There’s been a lot of talk about Meta’s new twitter clone called Threads because it will federate with other ActivityPub apps. I’ve seen several posts about them possibly using the app as a way to embrace, extend, and extinguish ActivityPub.
Another more immediate concern I have is that Meta will now be able to harvest data from users of other ActivityPub social networks like Lemmy and Mastodon. If Alice on Threads follows Bob on Mastodon for example, that means Bob’s mastodon instance will send information about all of Bob’s posts and everyone who interacts with them to Meta so that Alice can see it.
This is a concern specifically with Meta and other big tech companies running ActivityPub-enabled servers, because their primary motive is to harvest user data to use for advertising. The scariest part to me is that users on networks like Mastodon specifically migrated to Mastodon to get away from big tech, and Meta is still able to harvest their data with Threads.
Meta doesn’t need threads.net to harvest data from ActivityPub instances. In fact, literally anyone can do it without much effort. You’re not protecting your data by being here. It’s as public as old phpbb forums used to be even more so. That bit is a non issue (well, it is an issue…)
My issue is just with the quality of content from meta owned instances and what it’ll bring to other federated instances.
“Protecting your data” is probably a nonsense thing to say. You can’t at the same time make a post public and “protect” it from someone copying, reading, or learning from it.
It is theoretically possible to publish in public while protecting information but it requires the added step of maintaining authorization for those you wish to see that data.
You could create a protocol where poster info is encrypted and only the appropriate parties are given the keys to access that information. To the general public it’s posted by an anonymous user.
The question to ask is who really cares that much about your posts? Use a VPN and make an alt account and Bob’s your Uncle.
There’s also the question of the value of that metadata. If something like an email address or phone number was tied to your account in a publicly available fashion that would be one thing as those are relatively unique and can be used to tie back to an individual person. But if all you’re getting is a username with nothing else attached that’s a lot more nebulous. If you care to obfuscate your activity you could easily just create an account with a name you’ve never used before.
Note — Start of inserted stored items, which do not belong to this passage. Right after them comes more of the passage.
Let fT := nz (uFlags .& BF_TOP).
Let fL := nz (uFlags .& BF_LEFT).
Let fB := nz (uFlags .& BF_BOTTOM).
Let fR := nz (uFlags .& BF_RIGHT).
Let LBpenplus := if uFlags .& BF_BOTTOMLEFT =? BF_BOTTOMLEFT then 1 else 0.
Let RTpenplus := if uFlags .& BF_TOPRIGHT =? BF_TOPRIGHT then 1 else 0.
Let RBpenplus := if uFlags .& BF_BOTTOMRIGHT =? BF_BOTTOMRIGHT then 1 else 0.
Let LTpenplus := if uFlags .& BF_TOPLEFT =? BF_TOPLEFT then 1 else 0.

Definition RectEdge_fill : list PRIM :=
  if nz (uFlags .& BF_MIDDLE) && retval
  then [PFillRect rc (GetSysColorBrush
                        (if nz (uFlags .& BF_MONO) then COLOR_WINDOW else COLOR_BTNFACE))]
  else [].

Definition RectEdge_outer : list PRIM :=
  line_if fT (edge_pen (LTOuterI c)) (LTOuterI c)
          (left rc) (top rc) (right rc) (top rc)
  ++ line_if fL (edge_pen (LTOuterI c)) (LTOuterI c)
          (left rc) (top rc) (left rc) (bottom rc)
  ++ line_if fB (edge_pen (RBOuterI c)) (RBOuterI c)
          (left rc) (bottom rc -! 1) (right rc) (bottom rc -! 1)
  ++ line_if fR (edge_pen (RBOuterI c)) (RBOuterI c)
          (right rc -! 1) (top rc) (right rc -! 1) (bottom rc).

Definition RectEdge_inner : list PRIM :=
  line_if fT (edge_pen (LTInnerI c)) (LTInnerI c)
          (left rc +! LTpenplus) (top rc +! 1) (right rc -! RTpenplus) (top rc +! 1)
  ++ line_if fL (edge_pen (LTInnerI c)) (LTInnerI c)
          (left rc +! 1) (top rc +! LTpenplus) (left rc +! 1) (bottom rc -! LBpenplus)
  ++ line_if fB (edge_pen (RBInnerI c)) (RBInnerI c)
          (left rc +! LBpenplus) (bottom rc -! 2) (right rc -! RBpenplus) (bottom rc -! 2)
  ++ line_if fR (edge_pen (RBInnerI c)) (RBInnerI c)
          (right rc -! 2) (top rc +! RTpenplus) (right rc -! 2) (bottom rc -! RBpenplus).

Definition RectEdge_prims : list PRIM :=
  RectEdge_fill ++ RectEdge_outer ++ RectEdge_inner.
End RectEdgePrims.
That’s probably far more effective at preventing your “data” from being harvested by meta than some kind of encryption scheme would be unless you’re willing to go all in on E2E encryption which creates a ton of other problems that would need to be solved.
Exactly. But you can now get burner numbers much easier so obfuscating the meta data outside the service is getting easier. Not perfect but easier.
If you are doing things where you need full on clean room level obfuscation you can never use any type of service outside of your full control. At that point you’re talking one time pads and posting messages in the wanted ads of news papers.
I’ve always assumed every part of the internet to be tracked and logged somehow. What I take issue with is the use of that data to shove targeted ads down my throat at every opportunity.
I don’t care about data harvesting. This stuff’s public.
What I don’t want is my community that I joined to be impacted by a larger community filled with bigots, fascists, the hateful. That’s going to be my cue to exit. So I hope that the community I’m a part of values me and others like me more than tolerating the above for the sake of growth or whathaveyou.
Eh any small instance like these aren’t into the growth at all costs thing because we have to shell out of the costs for hosting more content.
So as long as you don’t join a corpo instance you shouldn’t have that issue hopefully.
This is from the first few hours of Threads, you’re clearly right to be concerned:
and a link, since the embedded images from kbin apparently don’t show on lemmy
🎶 who let the trolls in! (Who, who-who-who)🎶
If Meta, Reddit, Twitter, etc. aren’t already harvesting all of the fediverse it’s only because they don’t see it big enough to be of value.
It’s a trivial task.
Since pubfed is open, it will be relatively impossible to avoid outside actors harvesting the content. All they would need to do is deploy a custom instance and that way they would have access.
I think this will be an interesting struggle as it evolves, protecting against a giant like Meta who won’t hesitate to spend serious money if it suits them.
Or simply query the API from an existing instance, like third party clients do. Though I suppose then it’d have to account for rate limits.
Anyone can set up a Lemmy instance, write a small script/bot to find and follow all the communities on all the instances in the Fediverse and store all that data. It’s not even hard, maybe a day of work for a proof of concept if you start from zero. (Then you have to figure out how to scale it properly, how to detect you’re getting defederated and how to change domains to restart without the defederations. Maybe a week’s worth of effort.)
Threads would be way overkill to achieve this goal. You don’t need any users. You don’t want any users. Just your one account that follows everything.
Edit: or you can just set up a web crawler like Google Search uses to find and store all the data you’re looking for, you don’t necessarily to be federated / use ActivityPub
I think it would be interesting to explore an API affordance for attaching licenses to fediverse content, with the admins being able to set a default license for their server.
So if Meta wants to get content from the fediverse, it has to check the headers of each post and make sure it’s licensed for commercial use.